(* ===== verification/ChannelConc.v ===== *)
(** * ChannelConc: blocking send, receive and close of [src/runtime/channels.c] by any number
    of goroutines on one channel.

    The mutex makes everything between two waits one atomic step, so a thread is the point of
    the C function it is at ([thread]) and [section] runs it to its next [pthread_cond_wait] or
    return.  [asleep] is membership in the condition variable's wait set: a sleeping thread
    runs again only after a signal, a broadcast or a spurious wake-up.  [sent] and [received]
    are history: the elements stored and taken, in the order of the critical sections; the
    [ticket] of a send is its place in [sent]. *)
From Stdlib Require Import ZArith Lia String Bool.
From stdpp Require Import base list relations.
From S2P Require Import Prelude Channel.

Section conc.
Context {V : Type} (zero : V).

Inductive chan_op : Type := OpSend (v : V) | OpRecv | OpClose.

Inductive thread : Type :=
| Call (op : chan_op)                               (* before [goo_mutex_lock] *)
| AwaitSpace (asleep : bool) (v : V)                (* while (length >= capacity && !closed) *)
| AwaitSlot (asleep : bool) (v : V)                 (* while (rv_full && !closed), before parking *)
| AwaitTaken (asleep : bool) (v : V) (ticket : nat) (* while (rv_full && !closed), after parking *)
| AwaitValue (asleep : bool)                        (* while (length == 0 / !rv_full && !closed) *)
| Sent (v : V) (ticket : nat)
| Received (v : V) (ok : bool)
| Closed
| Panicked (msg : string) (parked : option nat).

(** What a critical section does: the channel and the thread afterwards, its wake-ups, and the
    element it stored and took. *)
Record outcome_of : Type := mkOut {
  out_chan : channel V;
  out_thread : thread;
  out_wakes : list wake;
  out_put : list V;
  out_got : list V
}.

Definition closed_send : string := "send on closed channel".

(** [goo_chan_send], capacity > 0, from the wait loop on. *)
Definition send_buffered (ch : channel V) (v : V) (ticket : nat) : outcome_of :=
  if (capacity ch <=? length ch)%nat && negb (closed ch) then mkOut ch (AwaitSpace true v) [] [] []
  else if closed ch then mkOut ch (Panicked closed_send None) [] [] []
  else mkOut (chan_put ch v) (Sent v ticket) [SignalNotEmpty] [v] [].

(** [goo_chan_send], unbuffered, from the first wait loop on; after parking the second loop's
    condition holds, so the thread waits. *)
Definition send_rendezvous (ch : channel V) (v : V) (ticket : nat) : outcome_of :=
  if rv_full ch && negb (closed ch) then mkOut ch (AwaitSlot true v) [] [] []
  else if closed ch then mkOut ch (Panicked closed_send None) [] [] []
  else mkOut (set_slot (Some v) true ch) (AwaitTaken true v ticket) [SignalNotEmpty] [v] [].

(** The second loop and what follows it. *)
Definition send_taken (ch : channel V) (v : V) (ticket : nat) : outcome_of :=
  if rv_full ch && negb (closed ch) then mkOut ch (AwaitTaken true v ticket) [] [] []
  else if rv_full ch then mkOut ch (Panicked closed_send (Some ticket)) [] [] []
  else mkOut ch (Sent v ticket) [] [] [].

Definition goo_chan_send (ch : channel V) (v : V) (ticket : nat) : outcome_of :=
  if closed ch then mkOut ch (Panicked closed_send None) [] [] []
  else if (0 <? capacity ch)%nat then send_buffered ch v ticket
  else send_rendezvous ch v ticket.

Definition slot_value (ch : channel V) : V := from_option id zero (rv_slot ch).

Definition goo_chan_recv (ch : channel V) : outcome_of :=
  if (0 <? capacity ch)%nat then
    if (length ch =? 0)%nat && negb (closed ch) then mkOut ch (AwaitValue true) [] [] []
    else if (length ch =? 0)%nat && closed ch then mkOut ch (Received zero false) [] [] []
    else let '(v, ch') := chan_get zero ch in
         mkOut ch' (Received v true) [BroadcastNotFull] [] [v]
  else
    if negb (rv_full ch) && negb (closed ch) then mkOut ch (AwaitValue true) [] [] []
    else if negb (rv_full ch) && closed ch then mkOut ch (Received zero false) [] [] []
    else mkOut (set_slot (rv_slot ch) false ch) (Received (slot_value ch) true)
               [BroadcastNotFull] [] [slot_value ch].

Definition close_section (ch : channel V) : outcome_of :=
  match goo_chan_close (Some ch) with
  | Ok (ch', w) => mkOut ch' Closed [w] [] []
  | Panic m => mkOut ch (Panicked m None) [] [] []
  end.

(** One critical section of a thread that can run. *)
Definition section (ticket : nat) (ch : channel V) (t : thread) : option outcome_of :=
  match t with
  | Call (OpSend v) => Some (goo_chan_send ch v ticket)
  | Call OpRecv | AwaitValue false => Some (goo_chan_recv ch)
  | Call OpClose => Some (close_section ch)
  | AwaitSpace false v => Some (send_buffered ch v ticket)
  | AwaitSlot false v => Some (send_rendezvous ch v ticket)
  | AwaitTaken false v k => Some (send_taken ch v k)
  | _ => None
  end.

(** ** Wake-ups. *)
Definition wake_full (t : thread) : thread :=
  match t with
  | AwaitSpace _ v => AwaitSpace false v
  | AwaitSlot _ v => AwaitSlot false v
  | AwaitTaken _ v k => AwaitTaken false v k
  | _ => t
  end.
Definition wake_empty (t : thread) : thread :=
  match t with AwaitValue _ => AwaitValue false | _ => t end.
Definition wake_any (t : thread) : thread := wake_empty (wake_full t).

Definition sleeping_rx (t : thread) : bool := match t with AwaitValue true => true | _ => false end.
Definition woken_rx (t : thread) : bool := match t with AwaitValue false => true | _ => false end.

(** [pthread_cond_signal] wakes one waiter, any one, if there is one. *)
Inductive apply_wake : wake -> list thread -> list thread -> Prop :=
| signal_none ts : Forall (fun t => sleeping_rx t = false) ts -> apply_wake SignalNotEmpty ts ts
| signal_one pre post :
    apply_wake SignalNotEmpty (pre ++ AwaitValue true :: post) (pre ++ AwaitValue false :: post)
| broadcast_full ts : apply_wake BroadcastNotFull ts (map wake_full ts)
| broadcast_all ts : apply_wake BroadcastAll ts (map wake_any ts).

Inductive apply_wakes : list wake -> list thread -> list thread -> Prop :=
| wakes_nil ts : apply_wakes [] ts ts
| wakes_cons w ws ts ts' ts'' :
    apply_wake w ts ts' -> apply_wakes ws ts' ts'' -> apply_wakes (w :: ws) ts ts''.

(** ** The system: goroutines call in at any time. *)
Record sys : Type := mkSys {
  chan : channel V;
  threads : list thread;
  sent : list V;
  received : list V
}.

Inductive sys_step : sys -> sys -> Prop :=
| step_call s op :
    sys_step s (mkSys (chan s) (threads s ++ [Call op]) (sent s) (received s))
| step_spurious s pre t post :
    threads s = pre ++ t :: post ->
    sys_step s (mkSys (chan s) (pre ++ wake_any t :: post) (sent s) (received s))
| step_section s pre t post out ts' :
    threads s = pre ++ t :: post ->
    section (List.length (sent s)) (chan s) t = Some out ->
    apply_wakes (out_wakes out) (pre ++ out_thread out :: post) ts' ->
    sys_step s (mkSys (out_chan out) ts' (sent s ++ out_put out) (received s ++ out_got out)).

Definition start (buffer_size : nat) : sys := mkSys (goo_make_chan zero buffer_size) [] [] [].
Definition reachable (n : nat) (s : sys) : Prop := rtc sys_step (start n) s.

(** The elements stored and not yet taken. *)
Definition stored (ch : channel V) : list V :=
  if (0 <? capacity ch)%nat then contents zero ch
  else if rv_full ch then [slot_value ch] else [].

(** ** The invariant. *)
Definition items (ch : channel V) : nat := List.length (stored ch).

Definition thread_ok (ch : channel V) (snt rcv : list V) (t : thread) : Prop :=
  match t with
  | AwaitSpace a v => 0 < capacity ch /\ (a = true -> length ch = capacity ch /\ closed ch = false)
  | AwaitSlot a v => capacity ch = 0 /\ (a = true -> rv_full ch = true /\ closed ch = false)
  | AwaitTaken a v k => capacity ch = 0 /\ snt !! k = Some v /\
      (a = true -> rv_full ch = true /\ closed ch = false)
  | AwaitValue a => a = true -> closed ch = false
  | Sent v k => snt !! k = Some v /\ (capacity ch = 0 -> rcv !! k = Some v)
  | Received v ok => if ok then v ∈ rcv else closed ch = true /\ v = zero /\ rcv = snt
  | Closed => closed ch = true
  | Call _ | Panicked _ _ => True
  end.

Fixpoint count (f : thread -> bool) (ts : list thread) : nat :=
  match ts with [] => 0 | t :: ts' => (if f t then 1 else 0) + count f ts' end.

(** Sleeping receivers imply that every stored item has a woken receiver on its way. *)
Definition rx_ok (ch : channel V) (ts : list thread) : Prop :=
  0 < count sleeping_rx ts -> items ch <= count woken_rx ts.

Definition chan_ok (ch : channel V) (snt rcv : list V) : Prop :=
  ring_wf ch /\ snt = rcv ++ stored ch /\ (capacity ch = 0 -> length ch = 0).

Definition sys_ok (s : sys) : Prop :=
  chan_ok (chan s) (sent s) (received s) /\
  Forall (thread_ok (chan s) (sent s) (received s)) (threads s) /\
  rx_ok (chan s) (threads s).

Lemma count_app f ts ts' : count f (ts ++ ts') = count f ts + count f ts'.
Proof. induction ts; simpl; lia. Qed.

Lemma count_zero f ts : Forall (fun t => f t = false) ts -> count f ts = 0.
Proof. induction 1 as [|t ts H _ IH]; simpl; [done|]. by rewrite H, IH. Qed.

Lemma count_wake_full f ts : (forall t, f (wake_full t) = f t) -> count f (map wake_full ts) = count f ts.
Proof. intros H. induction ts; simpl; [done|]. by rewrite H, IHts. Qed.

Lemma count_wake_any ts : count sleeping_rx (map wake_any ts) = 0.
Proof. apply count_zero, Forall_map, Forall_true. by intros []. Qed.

==================================================

## PROMPT
All lines above from the one containing "zero /\ rcv = snt" to the one containing "ring_wf ch /\" must be repeated exactly, both lines included, and no others.

## REPLY
  | Received v ok => if ok then v ∈ rcv else closed ch = true /\ v = zero /\ rcv = snt
  | Closed => closed ch = true
  | Call _ | Panicked _ _ => True
  end.

Fixpoint count (f : thread -> bool) (ts : list thread) : nat :=
  match ts with [] => 0 | t :: ts' => (if f t then 1 else 0) + count f ts' end.

(** Sleeping receivers imply that every stored item has a woken receiver on its way. *)
Definition rx_ok (ch : channel V) (ts : list thread) : Prop :=
  0 < count sleeping_rx ts -> items ch <= count woken_rx ts.

Definition chan_ok (ch : channel V) (snt rcv : list V) : Prop :=
  ring_wf ch /\ snt = rcv ++ stored ch /\ (capacity ch = 0 -> length ch = 0).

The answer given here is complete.